Deutsche Reichstagsakten unter Kaiser Karl V. Der Reichstag zu Augsburg 1547/48. 3 Teilbde. Bearb. v. U. Machoczek.

Verlag:

München: Oldenbourg 2006. 2760 S. gr.8° = Deutsche Reichstagsakten. Jüngere Reihe, 18. Lw. EUR 328,00. ISBN 978-3-486-57820-1.

Rezensent:

Ch. M.

Gelegentlich wird über Langzeitvorhaben der Akademien der Wissenschaften hierzulande gespottet. Die anzuzeigenden drei stattlichen Bände können von der Unangemessenheit solchen Spotts überzeugen: Die »Deutschen Reichstagsakten«, 1858 von Leopold von Ranke begründet, sind eines der ältesten Editionsunternehmen der deutschen Geschichtswissenschaft; seit 2002 erscheinen sie im Oldenbourg Verlag, und in den letzten Jahren sind im Rahmen der 1886 gegründeten »jüngeren Reihe« die Akten der meisten zentralen Reichstage der 40er und 50er Jahre von Speyer 1542 bis zu Augsburg 1550/1551 publiziert worden. Ursula Machoczek legt nun die Texte zur Vorgeschichte, die überlieferten Kurienprotokolle sowie den Abschied des sog. »geharnischten Reichstags« vor, dazu die zentralen Akten zu den Verhandlungsgegenständen Landfrieden, Reichskammergericht, Moderation der Reichsmatrikel, Religionsfrage, Reichsmünz- und Reichspolizeiordnung, beständiger Vorrat und Baugeld, Türkenabwehr, Supplikationen und Varia wie die Belehnung des Kurfürsten Moritz von Sachsen sowie den Burgundischen Vertrag.
Der Band folgt dem Bearbeitungsschema der Bände, das der Abteilungsleiter Eike Wolgast erarbeitet hat (49), und beginnt mit einer rund 50-seitigen Einleitung (49–105).

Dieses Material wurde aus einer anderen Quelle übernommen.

Lemma rule_length s n k :
  is_state s → n ∈ default_rules s → (0 < n)%Z → idx yyR2 n = Done k →
  k = Z.of_nat (length (rhs_of n)).
Proof.
  intros Hs%states_ok Hn Hpos Hk. apply andb_true_iff in Hs as [_ Hs].
  rewrite forallb_forall in Hs. apply list_elem_of_In, Hs in Hn. unfold rule_ok in Hn.
  apply orb_true_iff in Hn as [Hn|Hn]; [apply bool_decide_eq_true in Hn; lia|].
  apply andb_true_iff in Hn as [[_ Hn]%andb_true_iff _]. apply bool_decide_eq_true in Hn.
  by rewrite <-Hn, (idx_entry _ _ _ Hk).
Qed.

Lemma rule_reduces s n l nt below rest s' :
  is_state s → n ∈ default_rules s → (0 < n)%Z → path (s :: l) → idx yyR1 n = Done nt →
  drop (length (rhs_of n)) (s :: l) = below :: rest → goto_state nt below = Done s' →
  reduced s n l below s'.
Proof.
  intros Hs%states_ok Hn Hpos Hp Hnt Hd Hg. apply andb_true_iff in Hs as [_ Hs].
  rewrite forallb_forall in Hs. apply list_elem_of_In, Hs in Hn. unfold rule_ok in Hn.
  apply orb_true_iff in Hn as [Hn|Hn]; [apply bool_decide_eq_true in Hn; lia|].
  apply andb_true_iff in Hn as [[Hin _]%andb_true_iff Hwalk]. apply bool_decide_eq_true in Hin.
  destruct (walk_back _ _) as [cur|] eqn:Hw; [|done].
  assert (length (rhs_of n) ≤ length l) as Hlen.
  { assert (length (drop (length (rhs_of n)) (s :: l)) = S (length rest)) as Hl by (by rewrite Hd).
    rewrite length_drop in Hl. cbn in Hl. lia. }
  destruct (walk_back_path _ _ _ s l Hw ltac:(by left) Hp) as (Hsym & q & rest' & Hd' & Hq);
    [by rewrite length_reverse|].
  rewrite length_reverse in Hsym, Hd'. rewrite Hd in Hd'. injection Hd' as <- <-.
  rewrite forallb_forall in Hwalk. apply list_elem_of_In, Hwalk in Hq.
  rewrite (idx_entry _ _ _ Hnt), Hg in Hq. apply andb_true_iff in Hq as [Hb Hsy].
  apply bool_decide_eq_true in Hb. apply bool_decide_eq_true in Hsy.
  constructor; try done. by rewrite (idx_entry _ _ _ Hnt).
Qed.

Schon in dieser Einleitung kann man sehen, dass der Reichstag für den kränkelnden Kaiser keineswegs der erwartete Erfolg nach dem militärischen Sieg im Schmalkaldischen Krieg war; die Stände beschuldigten den Monarchen, die »hispanische servitut« auch im Reich einführen zu wollen, und vereitelten allerlei kaiserliche Planungen (vgl. z. B. 90 f.). Als beispielsweise die Stände den Interimsentwurf des Kaisers ablehnten, reagierte dieser äußerst heftig, wie die am 9.4.1548 vorgetragene Replik des Monarchen zeigt, und bezeichnete einzelne Forderungen der altgläubigen Fürsten als »aller vernunft entgegen« (1787). Ganz anders formuliert einen knappen Monat später der Entwurf eines Schreibens, mit dem die Kurfürsten den Übergang der Kurwürde auf Moritz anerkennen (2543–2545) – ein denkbar schlichter, rein juristischer Text. Die Edition ist, soweit das der Rezensent beurteilen kann, mustergültig. Ein ausführliches Regis­ter der Personen- und Ortsnamen schließt diese außerordentliche Leistung deutscher Editionsphilologie ab (2721–2760); wenn auch dieser Band wie andere der Reihe als Volldigitalisat bei google books eingesehen und darin recherchiert werden kann, wird man das bisherige Bild dieses Reichstags vielleicht noch deutlicher korrigieren können und müssen.